======== Data to use ========
(* ===== verification/Tree.v ===== *)
(** * B+trees in the node store

    The mathematical trees the node graph represents.  A [tree] carries the
    location of every node, so that copy-on-write steps and sharing between
    generations can be expressed; [rep h t] says that the store [h] holds [t]. *)
From S2P Require Import Prelude GoSort Stats World Node KV.
Local Open Scope bytes_scope.

Inductive tree :=
| Leaf (l : loc) (kvs : list kv)
| Branch (l : loc) (cs : list (bytes * tree)).

(** Induction with the hypothesis for every child. *)
Lemma tree_nested_ind (P : tree → Prop) :
  (∀ l kvs, P (Leaf l kvs)) →
  (∀ l cs, Forall (λ p, P p.2) cs → P (Branch l cs)) →
  ∀ t, P t.
Proof.
  intros HL HB. fix IH 1. intros [l kvs|l cs]; [apply HL|].
  apply HB. induction cs as [|p cs IHcs]; constructor; [apply IH|exact IHcs].
Qed.

Definition tloc (t : tree) : loc := match t with Leaf l _ => l | Branch l _ => l end.

(** All key/value pairs, in order. *)
Fixpoint contents (t : tree) : list kv :=
  match t with
  | Leaf _ kvs => kvs
  | Branch _ cs => concat (map (λ p, contents p.2) cs)
  end.
Definition flat (cs : list (bytes * tree)) : list kv := concat (map (λ p, contents p.2) cs).
Definition flat_trees (ts : list tree) : list kv := concat (map contents ts).

(** All node locations. *)
Fixpoint tlocs (t : tree) : list loc :=
  match t with
  | Leaf l _ => [l]
  | Branch l cs => l :: concat (map (λ p, tlocs p.2) cs)
  end.

(** Number of nodes and of levels. *)
Fixpoint tsize (t : tree) : nat :=
  match t with
  | Leaf _ _ => 1
  | Branch _ cs => S (list_sum (map (λ p, tsize p.2) cs))
  end.
Fixpoint height (t : tree) : nat :=
  match t with
  | Leaf _ _ => 1
  | Branch _ cs => S (list_max (map (λ p, height p.2) cs))
  end.

(** The inode a branch stores for a child. *)
Definition branch_inode (p : bytes * tree) : inode := mkInode 0 p.1 None (Some (tloc p.2)).

(** [Forall] over the children, structurally. *)
Definition all_children (P : tree → Prop) (cs : list (bytes * tree)) : Prop :=
  foldr (λ p Q, P p.2 ∧ Q) True cs.

(** The store [h] holds the tree [t]. *)
Definition leaf_node (kvs : list kv) (n : node) : Prop :=
  n_isLeaf n = true ∧ n_inodes n = leaf_inode <$> kvs.
Definition branch_node (cs : list (bytes * tree)) (n : node) : Prop :=
  n_isLeaf n = false ∧ n_inodes n = branch_inode <$> cs.
Fixpoint rep (h : gmap loc node) (t : tree) : Prop :=
  match t with
  | Leaf l kvs => ∃ n, h !! l = Some n ∧ leaf_node kvs n
  | Branch l cs =>
      (∃ n, h !! l = Some n ∧ branch_node cs n) ∧
      foldr (λ p Q, rep h p.2 ∧ Q) True cs
  end.

(** Separator discipline of a branch: everything under a child is below the
    separators to its right and, except for the first child, not below its own. *)
Fixpoint seps_ok (cs : list (bytes * tree)) : Prop :=
  match cs with
  | [] => True
  | (k, c) :: cs' =>
      Forall (λ x, Forall (λ p, x ≺ p.1) cs') (keys (contents c)) ∧
      Forall (λ p, Forall (λ x, p.1 ≼ x) (keys (contents p.2))) cs' ∧
      seps_ok cs'
  end.

(** Search-tree well-formedness: strictly ascending non-empty keys in every node,
    no childless branch, and the separator discipline. *)
Fixpoint wf (t : tree) : Prop :=
  match t with
  | Leaf _ kvs => ssorted (keys kvs) ∧ Forall (λ k, k ≠ []) (keys kvs)
  | Branch _ cs =>
      cs ≠ [] ∧ ssorted cs.*1 ∧ Forall (λ k, k ≠ []) cs.*1 ∧ seps_ok cs ∧
      foldr (λ p Q, wf p.2 ∧ Q) True cs
  end.

(** No childless branch: what the downward walks need. *)
Fixpoint no_empty_branch (t : tree) : Prop :=
  match t with
  | Leaf _ _ => True
  | Branch _ cs => cs ≠ [] ∧ foldr (λ p Q, no_empty_branch p.2 ∧ Q) True cs
  end.

(** ** Unfolding *)

Lemma all_children_Forall P cs :
  foldr (λ p Q, P p.2 ∧ Q) True cs ↔ Forall (λ p : bytes * tree, P p.2) cs.
Proof. induction cs as [|p cs IH]; simpl; [done|]. by rewrite Forall_cons, IH. Qed.

Lemma contents_Branch l cs : contents (Branch l cs) = flat cs.
Proof. done. Qed.

Lemma rep_Branch h l cs :
  rep h (Branch l cs) ↔
  (∃ n, h !! l = Some n ∧ branch_node cs n) ∧ Forall (λ p, rep h p.2) cs.
Proof. simpl. by rewrite (all_children_Forall (rep h)). Qed.

Lemma wf_Branch l cs :
  wf (Branch l cs) ↔
  cs ≠ [] ∧ ssorted cs.*1 ∧ Forall (λ k, k ≠ []) cs.*1 ∧ seps_ok cs ∧
  Forall (λ p, wf p.2) cs.
Proof. simpl. by rewrite (all_children_Forall wf). Qed.

Lemma no_empty_branch_Branch l cs :
  no_empty_branch (Branch l cs) ↔ cs ≠ [] ∧ Forall (λ p, no_empty_branch p.2) cs.
Proof. simpl. by rewrite (all_children_Forall no_empty_branch). Qed.

Lemma wf_no_empty_branch t : wf t → no_empty_branch t.
Proof.
  induction t as [|l cs IH] using tree_nested_ind; [done|].
  rewrite wf_Branch, no_empty_branch_Branch. intros (? & _ & _ & _ & Hall). split; [done|].
  rewrite Forall_forall in IH, Hall |- *. auto.
Qed.

Lemma flat_app cs1 cs2 : flat (cs1 ++ cs2) = flat cs1 ++ flat cs2.
Proof. unfold flat. by rewrite map_app, concat_app. Qed.

Lemma flat_cons k c cs : flat ((k, c) :: cs) = contents c ++ flat cs.
Proof. done. Qed.

Lemma flat_split cs i k c :
  cs !! i = Some (k, c) → flat cs = flat (take i cs) ++ contents c ++ flat (drop (S i) cs).
Proof. intros H. rewrite (take_drop_lookup cs i (k, c) H) at 1. by rewrite flat_app, flat_cons. Qed.

Lemma flat_trees_children cs : flat_trees cs.*2 = flat cs.
Proof. unfold flat_trees, flat. f_equal. rewrite <- map_map with (f := snd). done. Qed.

Lemma flat_trees_app a b : flat_trees (a ++ b) = flat_trees a ++ flat_trees b.
Proof. unfold flat_trees. by rewrite map_app, concat_app. Qed.

Lemma elem_of_flat x cs : x ∈ keys (flat cs) ↔ ∃ k c, (k, c) ∈ cs ∧ x ∈ keys (contents c).
Proof.
  induction cs as [|[k c] cs IH]; simpl; [set_solver|].
  rewrite flat_cons, keys_app, elem_of_app, IH. set_solver.
Qed.

(** ** Framing *)

(** Only the nodes of the tree matter. *)
Lemma rep_frame h h' t :
  (∀ l, l ∈ tlocs t → h' !! l = h !! l) → rep h t → rep h' t.
Proof.
  induction t as [l kvs|l cs IH] using tree_nested_ind; intros Heq.
  - simpl. rewrite Heq by set_solver. done.
  - rewrite !rep_Branch. intros [(n & Hn & Hb) Hall]. split.
    + exists n. rewrite Heq by (simpl; set_solver). done.
    + rewrite Forall_forall in IH, Hall |- *. intros [k c] Hin. apply (IH (k, c)); [done| |by apply Hall].
      intros l' Hl'. apply Heq. simpl. apply elem_of_cons. right.
      apply list_elem_of_In, in_concat. exists (tlocs c). split; [|by apply list_elem_of_In].
      apply in_map_iff. exists (k, c). split; [done|]. by apply list_elem_of_In.
Qed.

Lemma rep_root h t : rep h t → ∃ n, h !! tloc t = Some n.
Proof. destruct t; simpl; naive_solver. Qed.

Lemma rep_child h l cs i k c : rep h (Branch l cs) → cs !! i = Some (k, c) → rep h c.
Proof.
  rewrite rep_Branch. intros [_ Hall] Hi. rewrite Forall_forall in Hall.
  by apply (Hall (k, c)), (list_elem_of_lookup_2 _ i).
Qed.

(** ** Orders *)

Lemma seps_ok_lookup cs i k c :
  seps_ok cs → cs !! i = Some (k, c) →
  (0 < i → ∀ x, x ∈ keys (contents c) → k ≼ x) ∧
  (∀ j k' c', i < j → cs !! j = Some (k', c') → ∀ x, x ∈ keys (contents c) → x ≺ k').
Proof.
  revert i. induction cs as [|[k0 c0] cs IH]; intros i; [done|].
  simpl. intros (Hlt & Hge & Hs) Hi. rewrite Forall_forall in Hlt. rewrite Forall_forall in Hge.
  destruct i as [|i]; simplify_eq/=.
  - split; [lia|]. intros [|j] k' c' ? Hj x Hx; [lia|]. simpl in Hj.
    specialize (Hlt x Hx). rewrite Forall_forall in Hlt.
    apply (Hlt (k', c')), (list_elem_of_lookup_2 _ j), Hj.
  - destruct (IH i Hs Hi) as [H1 H2]. split.
    + intros _ x Hx. specialize (Hge _ (list_elem_of_lookup_2 _ _ _ Hi)). simpl in Hge.
      rewrite Forall_forall in Hge. auto.
    + intros [|j] k' c' ? Hj; [lia|]. apply (H2 j k' c'); [lia|done].
Qed.

(** The contents of a well-formed tree are strictly sorted. *)
Lemma wf_sorted t : wf t → ssorted (keys (contents t)).
Proof.
  induction t as [l kvs|l cs IH] using tree_nested_ind; [naive_solver|].
  rewrite wf_Branch, contents_Branch. intros (_ & _ & _ & Hseps & Hall).
  revert IH Hseps Hall. induction cs as [|[k c] cs IHcs]; intros IH Hseps Hall; [constructor|].
  rewrite flat_cons, keys_app. destruct Hseps as (Hlt & Hge & Hseps).
  apply Forall_cons in IH as [IHc IH], Hall as [Hc Hall].
  apply ssorted_app. split_and!; [by apply IHc|by apply IHcs|].
  intros x y Hx (k' & c' & Hin & Hy)%elem_of_flat. rewrite Forall_forall in Hlt. rewrite Forall_forall in Hge.
  specialize (Hlt x Hx). specialize (Hge _ Hin). simpl in *.
  rewrite Forall_forall in Hlt. rewrite Forall_forall in Hge.
  eapply blt_ble_trans; [apply (Hlt _ Hin)|auto].
Qed.

Lemma wf_child l cs i k c : wf (Branch l cs) → cs !! i = Some (k, c) → wf c.
Proof.
  rewrite wf_Branch. intros (_ & _ & _ & _ & Hall) Hi. rewrite Forall_forall in Hall.
  by apply (Hall (k, c)), (list_elem_of_lookup_2 _ i).
Qed.

Lemma ikeys_branch cs : ikeys (branch_inode <$> cs) = cs.*1.
Proof. unfold ikeys. rewrite <- list_fmap_compose. by apply list_fmap_ext. Qed.

(** Sizes of parts. *)
Lemma tsize_child (cs : list (bytes * tree)) i k c :
  cs !! i = Some (k, c) → tsize c ≤ list_sum (map (λ p, tsize p.2) cs).
Proof.
  intros Hi. rewrite (take_drop_lookup cs i (k, c) Hi), map_app, list_sum_app. simpl. lia.
Qed.

Lemma height_child (cs : list (bytes * tree)) i k c :
  cs !! i = Some (k, c) → height c ≤ list_max (map (λ p, height p.2) cs).
Proof.
  intros Hi. pose proof (proj1 (list_max_le (map (λ p, height p.2) cs) _) (le_n _)) as H.
  rewrite Forall_forall in H. apply H. apply list_elem_of_fmap. exists (k, c).
  split; [done|]. by apply (list_elem_of_lookup_2 _ i).
Qed.

Lemma height_le_tsize t : height t ≤ tsize t.
Proof.
  induction t as [|l cs IH] using tree_nested_ind; simpl; [lia|].
  apply le_n_S. apply list_max_le. rewrite Forall_forall in IH. rewrite Forall_forall.
  intros x (p & -> & Hp)%list_elem_of_fmap. apply list_elem_of_lookup in Hp as [i Hi].
  destruct p as [k c]. etrans; [apply (IH (k, c)); by apply (list_elem_of_lookup_2 _ i)|].
  by eapply tsize_child.
Qed.

Lemma tsize_pos t : 1 ≤ tsize t.
Proof. destruct t; simpl; lia. Qed.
========
Your objective
For each line in the data that holds the word "tlocs", copy the line.

Answer space
Fixpoint tlocs (t : tree) : list loc :=
  | Branch l cs => l :: concat (map (λ p, tlocs p.2) cs)
  (∀ l, l ∈ tlocs t → h' !! l = h !! l) → rep h t → rep h' t.
      apply list_elem_of_In, in_concat. exists (tlocs c). split; [|by apply list_elem_of_In].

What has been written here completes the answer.